▶ [Assigned task] Go to the line containing "instance after a" in the records below and print it and every following line exactly, on through the line containing "slots_of (db w')", then stop.

▶ [Exercise data]

(* ===== verification/CollectionProps.v ===== *)
(** * Properties of forecast collection

    The invariant of the collection tables (every committed row terminal and
    accounted for, one usable collection per deduplication key, every snapshot
    under a parent that counts it, one breaker per history), its preservation by
    [Collect] and [Replay] under arbitrary faults, and what a collection does when
    nothing fails. *)

From Stdlib Require Import ZArith Lia Bool String.
From stdpp Require Import base list strings gmap.
From S2P Require Import Prelude Float64 GoTime Uuid Effects Records Circuit Catalog Collection.

Import Records Circuit Catalog Collection.
Local Open Scope string_scope.
Local Open Scope list_scope.
Local Open Scope Z_scope.

Module CollectionProps.

(** ** The invariant *)

Definition usable_rows (cs : list ForecastCollection) : list ForecastCollection :=
  filter (fun c => Is_true (Successful (fc_Status c))) cs.

Definition children (ss : list ForecastSnapshot) (id : uuid) : list ForecastSnapshot :=
  filter (fun s => s_ForecastCollectionID s = id) ss.

Definition is_parent (s : ForecastSnapshot) (c : ForecastCollection) : Prop :=
  fc_ID c = s_ForecastCollectionID s /\ fc_ProviderID c = s_ProviderID s /\ fc_LocationID c = s_LocationID s.
Definition wanted (cfg : Config) (configs : list ProviderConfiguration) (locations : list Location) (now : Time) : list SlotKey :=
  let from := Truncate now Hour - Hour in
  let to := Truncate now Hour + Hour in
  (configs ≫= fun c => site_keys (cfg_ID c) JobForecastCollection locations (SlotTimes (cfg_CollectionSchedule c) from to))
  ++ (if negb (N.eqb (cf_ObservationConfigID cfg) uuid_Nil)
      then site_keys (cf_ObservationConfigID cfg) JobObservationCollection locations
             (SlotTimes (MkSchedule "hourly" (cf_ObservationMinuteOffset cfg)) from to) else [])
  ++ (if negb (N.eqb (cf_AnalysisConfigID cfg) uuid_Nil)
      then (fun t => (cf_AnalysisConfigID cfg, JobAnalysisBatch, uuid_Nil, t)) <$> analysisSlotTimes from to (cf_AnalysisMinuteOffsets cfg)
      else []).

Lemma bind_singleton {A B} (f : A -> B) (l : list A) : (l ≫= fun x => [f x]) = f <$> l.
Proof. induction l as [|x l IH]; [reflexivity|]. cbn. now rewrite IH. Qed.

Lemma sites_generate config job locations ts now :
  step_generates (site_keys config job locations ts)
    (iterM (fun t => iterM (fun l => newSlot config job (Some (l_ID l)) t now) locations) ts).
Proof.
  apply iterM_generates. intros t. rewrite <- bind_singleton. apply iterM_generates. intros l w U.
  exact (newSlot_generates config job (Some (l_ID l)) t now w U).
Qed.

Lemma generateTx_generates cfg configs locations now : step_generates (wanted cfg configs locations now) (generateTx cfg configs locations now).
Proof.
  unfold generateTx, wanted, Add. rewrite Z.add_opp_r. apply seq_generates; [|apply seq_generates].
  - apply iterM_generates. intros c. apply sites_generate.
  - destruct (negb _); [apply sites_generate|]. intros w U. eexists. split; [reflexivity|apply generates_refl].
  - destruct (negb _); [|intros w U; eexists; split; [reflexivity|apply generates_refl]].
    rewrite <- bind_singleton. apply iterM_generates. intros t w U. exact (newSlot_generates _ _ None t now w U).
Qed.

Definition catalog_of (w : World D) : CatalogService.CatalogTables := part (db w).

Definition wanted_of (cfg : Config) (now : Time) (w : World D) : list SlotKey :=
  match CatalogService.pg_ListActive (catalog_of w) with
  | [] => []
  | ls => wanted cfg (CatalogService.pg_ListActiveConfigurations (catalog_of w)) ls now
  end.

Lemma catalog_query {A} op (f : CatalogService.CatalogTables -> A) w :
  catalog (query op (fun d => inr (f d))) w = (MkWorld (db w) (S (tick w)) (nids w), Ok (f (catalog_of w))).
Proof. unfold catalog. rewrite bind_run. unfold zoom. rewrite query_healthy. cbn. now rewrite put_part. Qed.

Lemma generates_ticks ks w w1 t : generates ks (MkWorld (db w) t (nids w)) w1 -> forall t', generates ks w (MkWorld (db w1) t' (nids w1)).
Proof. intros [] t'. now constructor. Qed.

Lemma generateSlots_generates cfg now w :
  unused w -> exists w', generateSlots cfg now w = (w', Ok tt) /\ generates (wanted_of cfg now w) w w'.
Proof.
  intros U.
  unfold generateSlots, CatalogService.ListActiveConfigurations, CatalogService.ListActiveLocations, wanted_of.
  rewrite bind_run, catalog_query, bind_run, catalog_query. cbn [db tick nids]. change (catalog_of (MkWorld (db w) _ _)) with (catalog_of w).
  destruct (CatalogService.pg_ListActive (catalog_of w)) as [|l ls]; [eexists; split; [reflexivity|]|].
  - apply (generates_ticks [] w w (tick w)). destruct w. apply generates_refl.
  - set (configs := CatalogService.pg_ListActiveConfigurations _). unfold tx_run. rewrite healthy. cbn [db tick nids].
    destruct (generateTx_generates cfg configs (l :: ls) now (MkWorld (db w) (S (S (S (tick w)))) (nids w)) U) as (w1 & E & G).
    rewrite E, healthy. eexists. split; [reflexivity|]. now apply (generates_ticks _ w w1 (S (S (S (tick w))))).
Qed.

Lemma generates_nothing ks w w' : generates ks w w' -> ks ⊆ keys w -> slots w' = slots w.
Proof.
  intros [_ _ (new & E & _ & Hn) _ _] Hk. destruct new as [|s new]; [now rewrite app_nil_r in E|].
  destruct (Hn s) as (X & Y & _); [left|]. destruct Y. auto.
Qed.
End Generation.

(** ** Theorems *)

(** C1: leases exclude.  On any interleaving of any number of instances in which
    every job ends, or is lost, before its lease does: a slot has at most one job in
    flight, that job's row is exactly as it was claimed, ids and schedule keys stay
    unique, attempts stay within the limit, and completed and failed slots never
    change again. *)
Theorem lease_mutual_exclusion lease m m' :
  0 <= lease -> machine_inv m -> rtc (Step lease true) m m' ->
  machine_inv m' /\ (forall s, s ∈ mc_slots m -> terminal s -> s ∈ mc_slots m').
Proof.
  intros Hl I R. induction R as [m|m m1 m' S _ IH]; [auto|].
  destruct (step_inv lease m m1 Hl S I) as [I1 T1]. destruct (IH I1) as [I2 T2]. auto.
Qed.

(** Note: running a claimed slot, with any dispatcher that works on other tables and
    whatever statements fail, is one step of the machine: the slot is completed,
    failed with one more attempt, or left as it was (always so once the deadline of
    the job has passed). *)
Theorem execute_is_step `{Env} {D} `{PartLaws D SchedTables} dispatch clk slot (w : World D) lease timely l1 l2 :
  keeps_sched (dispatch slot) ->
  Step lease timely (MkMachine (x_retry clk) (slots_of (db w)) (l1 ++ slot :: l2))
    (MkMachine (x_retry clk) (slots_of (db (execute dispatch clk slot w).1)) (l1 ++ l2)) /\
  (x_expired clk = true -> slots_of (db (execute dispatch clk slot w).1) = slots_of (db w)).
Proof.
  intros K. pose proof (execute_ended dispatch clk slot (slots_of (db w)) K w eq_refl) as E.
  destruct (execute dispatch clk slot w) as [w' [u|e]]; [|destruct E]. cbn [fst]. destruct E as [-> |(X & run & [-> | ->])].
  - split; [constructor|auto].
  - split; [constructor|congruence].
  - split; [constructor|congruence].
Qed.

(** Note: without faults, execution stores one run with the outcome, its duration and
    its records or error code, and updates the slot: completed, due again after the
    backoff, or failed at the fifth attempt.  If the deadline had passed, the run
    stays [running] and the slot stays claimed, its attempt not counted. *)
Theorem execute_outcome `{Healthy} {D} `{PartLaws D SchedTables} dispatch clk slot (w : World D) :
  Effects.newID (nids w) ∉ ru_ID <$> runs_of (db w) -> keeps_sched (dispatch slot) ->
  exists w', execute dispatch clk slot w = (w', Ok tt) /\
    part (db w') = final_sched clk slot (Effects.newID (nids w)) (part (db w)) (job_result (dispatch slot (started clk slot w)).2).
Proof. apply execute_final. Qed.

(** [s'] is the row of [slot] after its job ended with [r]. *)
Definition settled (clk : ExecClock) (slot s' : Slot) (r : JobError + Z) : Prop :=
  sl_ID s' = sl_ID slot /\ slot_key s' = slot_key slot /\
  match r with
  | inr _ => sl_Status s' = SlotCompleted /\ sl_Attempts s' = sl_Attempts slot /\ forall t, claimable t s' = false
  | inl _ =>
      sl_Attempts s' = sl_Attempts slot + 1 /\ sl_ClaimedBy s' = "" /\
      if sl_Attempts slot <? 4
      then sl_Status s' = SlotDue /\ let b := 2 ^ sl_Attempts slot * Second in
           forall t, (claimable t s' = true -> 8 * b <= 10 * (t - x_retry clk)) /\
             (12 * b <= 10 * (t - x_retry clk) -> sl_SlotTime slot <= t -> claimable t s' = true)
      else sl_Status s' = SlotFailed /\ forall t, claimable t s' = false
  end.

Lemma completed_settled clk slot run n : settled clk slot (completed run slot) (inr n).
Proof. repeat split. Qed.

Lemma backoff_pow a : 0 <= a < 4 -> retryBackoff (a + 1) = 2 ^ a * Second.
Proof. intros Ha. assert (a = 0 \/ a = 1 \/ a = 2 \/ a = 3) as [->|[->|[->| ->]]] by lia; reflexivity. Qed.

Lemma failed_settled clk slot run e : 0 <= sl_Attempts slot < 5 ->
  settled clk slot (failed run (sl_Attempts slot + 1) (nextRetry (sl_Attempts slot + 1) (x_retry clk)) slot) (inl e).
Proof.
  intros Ha. split; [reflexivity|]. split; [reflexivity|]. cbn [sl_Attempts sl_ClaimedBy failed]. split; [reflexivity|]. split; [reflexivity|].
  unfold nextRetry, MaxAttempts. destruct (Z.ltb_spec (sl_Attempts slot) 4).
  - destruct (Z.ltb_spec (sl_Attempts slot + 1) 5); [|lia]. rewrite backoff_pow by lia. split; [reflexivity|]. intros t. set (b := 2 ^ sl_Attempts slot * Second) in *.
    assert (0 < b) by (unfold b; apply Z.mul_pos_pos; [apply Z.pow_pos_nonneg; lia|reflexivity]).
    unfold claimable, failed. cbn [sl_Status sl_SlotTime sl_NextRetryAt]. unfold Add. rewrite andb_true_iff, !Z.leb_le. lia.
  - destruct (Z.ltb_spec (sl_Attempts slot + 1) 5); [lia|]. split; reflexivity.
Qed.

Lemma update_row (f : Slot -> Slot) (slot : Slot) (slots : list Slot) : NoDup (sl_ID <$> slots) -> slot ∈ slots ->
  (fun s => if N.eqb (sl_ID s) (sl_ID slot) then f s else s) <$> slots = (fun s => if N.eqb (sl_ID s) (sl_ID slot) then f slot else s) <$> slots.
Proof.
  intros N Hs. apply list_fmap_ext. intros i x Hi. destruct (N.eqb_spec (sl_ID x) (sl_ID slot)) as [E|]; [|reflexivity].
  f_equal. apply (NoDup_key_unique sl_ID slots); auto. now apply list_elem_of_lookup_2 in Hi.
Qed.

(** C36: a job that ends within its deadline settles its slot.  Without faults, whatever
    job runs on the other tables: the execution returns, exactly the row of the slot
    changes, and one run is added to the history, finished, linked from the slot, and
    completed with the records of the job or failed.  After a success the slot is
    completed and is never claimed again, its attempts unchanged.  After a failure the
    attempts are one more; before the fifth the slot is due again, claimable by any
    instance after a backoff within 20% of 1, 2, 4 and 8 seconds in turn and not
    before; at the fifth it is failed and never claimed again. *)
Theorem execution_settles `{Healthy} {D} `{PartLaws D SchedTables} dispatch clk slot (w : World D) :
  Effects.newID (nids w) ∉ ru_ID <$> runs_of (db w) -> keeps_sched (dispatch slot) ->
  NoDup (sl_ID <$> slots_of (db w)) -> slot ∈ slots_of (db w) -> 0 <= sl_Attempts slot < 5 -> x_expired clk = false ->
  let r := job_result (dispatch slot (started clk slot w)).2 in
  exists w' s' run, execute dispatch clk slot w = (w', Ok tt) /\
    slots_of (db w') = (fun s => if N.eqb (sl_ID s) (sl_ID slot) then s' else s) <$> slots_of (db w) /\ settled clk slot s' r /\
    runs_of (db w') = runs_of (db w) ++ [run] /\ sl_ScheduleRunID s' = Some (ru_ID run) /\ ru_SlotID run = Some (sl_ID slot) /\
    ru_JobType run = sl_JobType slot /\ ru_StartedAt run = x_start clk /\ ru_CompletedAt run = Some (x_db clk) /\
    match r with inr n => ru_Status run = RunCompleted /\ ru_RecordsAffected run = n | inl _ => ru_Status run = RunFailed end.
Proof.
  intros N K Nd Hs Ha X r. destruct (execute_final dispatch clk slot w N K) as (w' & E & F). fold r in F. exists w'. unfold slots_of, runs_of in *.
  rewrite F. unfold final_sched. rewrite X. destruct r as [e|n].
  - eexists (failed _ _ _ slot), _. split; [exact E|]. split; [now apply (update_row (failed _ _ _))|]. split; [now apply failed_settled|].
    split; [reflexivity|]. repeat split.
  - eexists (completed _ slot), _. split; [exact E|]. split; [now apply (update_row (completed _))|]. split; [apply completed_settled|].
    split; [reflexivity|]. repeat split.
Qed.
Definition New (cfg : Config) : Client :=
  MkClient (hasLimiter cfg)
    (if String.eqb (UserAgent cfg) "" then defaultUserAgent else UserAgent cfg)
    (if MaxResponseBytes cfg <=? 0 then defaultMaxRespByte else MaxResponseBytes cfg)
    (if MaxAttempts cfg <=? 0 then defaultMaxAttempts else MaxAttempts cfg)
    (if RetryBaseDelay cfg <=? 0 then defaultRetryBase else RetryBaseDelay cfg)
    (RetryableOverride cfg).

Record Response := MkResponse {
  Body : string;
  StatusCode : Z;
  rs_LatencyMS : Z;
  Attempts : Z;
  RequestID : string;
  rs_RateLimit : option RateLimit
}.

Definition noResponse : Response := MkResponse "" 0 0 0 "" None.

Definition isTimeout (e : NetError) : bool := hasTimeout e.

Definition classify (status : Z) (rl : option RateLimit) (err : option NetError) : ProviderError :=
  match err with
  | Some e =>
      if isDeadline e || isTimeout e then NewProviderError ErrTimeout status true err
      else if 500 <=? status then NewProviderError ErrProvider5xx status true err
      else NewProviderError ErrNetworkLocal status true err
  | None =>
      if status =? 429 then MkProviderError ErrRateLimited status true rl None
      else if (status =? 401) || (status =? 403) then NewProviderError ErrInvalidCredentials status false None
      else if 500 <=? status then NewProviderError ErrProvider5xx status true None
      else NewProviderError ErrNetworkLocal status false None
  end.
(* ===== verification/OpenWeather.v ===== *)
(** * The OpenWeather forecast adapter ([adapters/forecastproviders/openweather])

    With its daily budget: a counter of the requests of the current UTC day and a
    pause engaged by a 429.  A budget is guarded by a mutex, so its operations are
    atomic, and an execution is a sequence of them. *)

From Stdlib Require Import ZArith Lia Bool String.
From stdpp Require Import base list strings gmap pretty.
From S2P Require Import Prelude Float64 GoTime GoStrings Uuid Effects Records Matching Collection Transport Adapters.

Import Records Matching Collection Transport Adapters.
Local Open Scope string_scope.
Local Open Scope list_scope.
Local Open Scope Z_scope.

Module OpenWeather.

Definition ProviderSlug : string := "openweather".
Definition SchemaVersion : string := "openweather-v1".
Definition AdapterVersion : string := "1.0.0".
Definition forecastPath : string := "/data/3.0/onecall".
Definition excludeParts : string := "current,minutely,daily,alerts".

(** ** budget.go *)

Record dailyBudget := MkBudget {
  b_max : Z;
  b_day : Time;
  b_used : Z;
  b_pausedTil : Time
}.

Definition utcDay (t : Time) : Time := Date (Year t) (Month t) (DayOfMonth t).

Definition untilNextUTCDay (now : Time) : Duration := Sub (Add (utcDay now) (24 * Hour)) now.

Definition newDailyBudget (max : Z) (now : Time) : dailyBudget := MkBudget max (utcDay now) 0 zeroTime.

Definition rollover (b : dailyBudget) (now : Time) : dailyBudget :=
  let today := utcDay now in
  if After today (b_day b) then MkBudget (b_max b) today 0 zeroTime else b.

(** The admission, or how long to wait. *)
Definition reserve (b : dailyBudget) (now : Time) : dailyBudget * (bool * Duration) :=
  let b := rollover b now in
  if negb (b_pausedTil b =? zeroTime) && Before now (b_pausedTil b) then (b, (false, Sub (b_pausedTil b) now))
  else
    let b := if negb (b_pausedTil b =? zeroTime) then MkBudget (b_max b) (b_day b) (b_used b) zeroTime else b in
    if b_max b <=? b_used b then (b, (false, untilNextUTCDay now))
    else (MkBudget (b_max b) (b_day b) (b_used b + 1) (b_pausedTil b), (true, 0)).

(** The end of a pause engaged at [now]. *)
Definition pauseEnd (now : Time) (d : Duration) : Time :=
  if 0 <? d then Add now d else Add now (untilNextUTCDay now).

Definition pause (b : dailyBudget) (now : Time) (d : Duration) : dailyBudget :=
  let b := rollover b now in
  if After (pauseEnd now d) (b_pausedTil b) then MkBudget (b_max b) (b_day b) (b_used b) (pauseEnd now d) else b.

Definition consume (b : dailyBudget) (n : Z) (now : Time) : dailyBudget :=
  if n <=? 0 then b else
  let b := rollover b now in
  MkBudget (b_max b) (b_day b) (if b_max b <? b_used b + n then b_max b else b_used b + n) (b_pausedTil b).

(** ** condition_map.go *)

Definition mapCondition (code : Z) : string * bool :=
  if (200 <=? code) && (code <? 300) then (ConditionThunderstorm, true)
  else if (300 <=? code) && (code <? 400) then (ConditionDrizzle, true)
  else if (code =? 500) || (code =? 501) || ((520 <=? code) && (code <=? 522)) || (code =? 531) then (ConditionRain, true)
  else if (code =? 502) || (code =? 503) || (code =? 504) then (ConditionHeavyRain, true)
  else if code =? 511 then (ConditionSleet, true)
  else if (600 <=? code) && (code <=? 602) then (ConditionSnow, true)
  else if (611 <=? code) && (code <=? 616) then (ConditionSleet, true)
  else if (620 <=? code) && (code <=? 622) then (ConditionSnow, true)
  else if (code =? 701) || (code =? 711) || (code =? 721) || (code =? 731) || (code =? 741) || (code =? 751)
          || (code =? 761) || (code =? 762) then (ConditionFog, true)
  else if code =? 800 then (ConditionClear, true)
  else if (code =? 801) || (code =? 802) then (ConditionPartlyCloudy, true)
  else if (code =? 803) || (code =? 804) then (ConditionCloudy, true)
  else (ConditionUnknown, false).

(** ** decompose.go *)

(** The pointers of the JSON are options; [Weather] keeps null entries. *)
Record hourlyItem := MkItem {
  Dt : Z;
  Temp : option float64;
  FeelsLike : option float64;
  it_Pressure : option float64;
  it_Humidity : option float64;
  Clouds : option float64;
  it_WindSpeed : option float64;
  WindDeg : option float64;
  Pop : option float64;
  Rain : option (option float64);
  Snow : option (option float64);
  Weather : list (option Z)
}.

Record forecastResponse := MkForecastResponse {
  Lat : float64;
  Lon : float64;
  Hourly : list (option hourlyItem)
}.

(** The rain and snow of the last hour; the sum starts from a zero. *)
Definition precipMM (item : hourlyItem) : option float64 :=
  let add total v := match v with Some (Some x) => (total + x)%f64 | _ => total end in
  let present v := match v with Some (Some _) => true | _ => false end in
  if present (Rain item) || present (Snow item) then Some (add (add f0 (Rain item)) (Snow item)) else None.

Definition primaryConditionID (entries : list (option Z)) : option Z :=
  foldr (fun e k => match e with Some code => Some code | None => k end) None entries.

Section Adapter.
Context `{Env} `{Codec}.

(** [json.Unmarshal] into a [forecastResponse]. *)
Context (unmarshal : string -> result forecastResponse).

Definition buildSnapshot (items : list (option hourlyItem)) (req : ForecastRequest) (i : nat) (r : Rows)
    : (string + ForecastSnapshot) * Rows :=
  let missing := (inl (row_name i +:+ ": missing or invalid dt"), r) in
  match default None (items !! i) with
  | None => missing
  | Some item =>
      if Dt item <=? 0 then missing else
      let targetTime := Dt item * Second in
      let horizon := int_of (Minutes (Sub targetTime (fr_IssuedAt req))) in
      let snap := MkSnapshot (Effects.newID (rw_ids r)) 0 0 0 (fr_IssuedAt req) targetTime horizon
        (Temp item) (FeelsLike item) (Pop item) (precipMM item) (it_Humidity item) (it_WindSpeed item) (WindDeg item)
        (it_Pressure item) (Clouds item) "" "" ConditionTaxonomyVersion zeroTime in
      let '(snap, r) := put_condition mapCondition (primaryConditionID (Weather item)) snap (take_id r) in
      (inr snap, r)
  end.

Definition decompose (raw : string) (req : ForecastRequest) (ids : nat) : Decomposed :=
  match unmarshal raw with
  | Error e => drift ids ("payload is not valid JSON: " +:+ e)
  | Ok resp =>
      match Hourly resp with
      | [] => drift ids "required field hourly is missing or empty"
      | _ => decompose_rows (buildSnapshot (Hourly resp) req) (length (Hourly resp)) ids
      end
  end.

(** ** openweather.go *)

(** The client of [New]: a 429 is not retried by the transport. *)
Definition retryableOverride (status : Z) (def : bool) : bool := if status =? 429 then false else def.

Definition newClient (limiter : bool) (maxBytes maxRetries : Z) (retryBase : Duration) : Client :=
  Transport.New (MkConfig "" limiter maxBytes maxRetries retryBase (Some retryableOverride)).

(** The budget of [New]; none unless positive. *)
Definition newBudget (daily : Z) (now : Time) : option dailyBudget :=
  if 0 <? daily then Some (newDailyBudget daily now) else None.

Definition buildURL (req : ForecastRequest) : string :=
  let base := if String.eqb (fr_BaseURL req) "" then "https://api.openweathermap.org" else fr_BaseURL req in
  base +:+ forecastPath +:+ "?" +:+
    Encode ((if String.eqb (fr_Credential req) "" then [] else [("appid", fr_Credential req)]) ++
            [("exclude", excludeParts); ("lat", coordinate (fr_Latitude req)); ("lon", coordinate (fr_Longitude req));
             ("units", "metric")]).

(** The clock readings of a call: at the reservation, when the retries are debited,
    and when a pause is engaged. *)
Record FetchClock := MkFetchClock { t_reserve : Time; t_consume : Time; t_pause : Time }.

Definition refused (req : ForecastRequest) (retryAfter : Duration) : AdapterResult :=
  MkAdapterResult
    (MkResult "" "" 0 0 "" None SchemaVersion AdapterVersion (fr_IssuedAt req) [] 0 0 [] OutcomeRateLimited
       (ErrorCode_String ErrRateLimited) (Some (ProviderError_Error (NewProviderError ErrRateLimited 0 true None))))
    ∅ (Some (MkRateLimit 0 0 None (Some retryAfter))).

Definition retries_debited (b : option dailyBudget) (clk : FetchClock) (resp : Response) : option dailyBudget :=
  (fun b => if 1 <? Attempts resp then consume b (Attempts resp - 1) (t_consume clk) else b) <$> b.

Definition pause_engaged (b : option dailyBudget) (clk : FetchClock) (e : ProviderError) : option dailyBudget :=
  (fun b => if bool_decide (Code e = ErrRateLimited)
            then pause b (t_pause clk) (default 0 (pe_RateLimit e ≫= rl_RetryAfter)) else b) <$> b.

Definition FetchForecast `{Upstream} (transport : Client) (clk : FetchClock) (b : option dailyBudget) (req : ForecastRequest)
    (ids : nat) : option dailyBudget * AdapterResult :=
  let reserved := (fun b => reserve b (t_reserve clk)) <$> b in
  match reserved with
  | Some (b, (false, retryAfter)) => (Some b, refused req retryAfter)
  | _ =>
      let b := fst <$> reserved in
      let '(resp, ferr) := Get transport (buildURL req) ∅ in
      let b := retries_debited b clk resp in
      match ferr with
      | Some e => (pause_engaged b clk e, failed_result SchemaVersion AdapterVersion (fr_IssuedAt req) resp e)
      | None =>
          (b, decomposed_result SchemaVersion AdapterVersion (fr_IssuedAt req) (Body resp) (StatusCode resp)
                (rs_LatencyMS resp) (RequestID resp) (rs_RateLimit resp) (decompose (Body resp) req ids))
      end
  end.

Definition DecodeStored (req : ForecastRequest) (raw : string) (ids : nat) : AdapterResult :=
  decomposed_result SchemaVersion AdapterVersion (fr_IssuedAt req) raw 0 0 "" None (decompose raw req ids).

(** The adapter behind the port, for one call from the budget [b]. *)
Definition adapter `{Upstream} (transport : Client) (clk : FetchClock) (b : option dailyBudget) (ids : nat) : Collection.Adapter :=
  MkAdapter (fun req => Ok (ar_Result (FetchForecast transport clk b req ids).2))
            (Some (fun req raw => Ok (ar_Result (DecodeStored req raw ids)))).
End Adapter.

End OpenWeather.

▶ [Response area]
    instance after a backoff within 20% of 1, 2, 4 and 8 seconds in turn and not
    before; at the fifth it is failed and never claimed again. *)
Theorem execution_settles `{Healthy} {D} `{PartLaws D SchedTables} dispatch clk slot (w : World D) :
  Effects.newID (nids w) ∉ ru_ID <$> runs_of (db w) -> keeps_sched (dispatch slot) ->
  NoDup (sl_ID <$> slots_of (db w)) -> slot ∈ slots_of (db w) -> 0 <= sl_Attempts slot < 5 -> x_expired clk = false ->
  let r := job_result (dispatch slot (started clk slot w)).2 in
  exists w' s' run, execute dispatch clk slot w = (w', Ok tt) /\
    slots_of (db w') = (fun s => if N.eqb (sl_ID s) (sl_ID slot) then s' else s) <$> slots_of (db w) /\ settled clk slot s' r /\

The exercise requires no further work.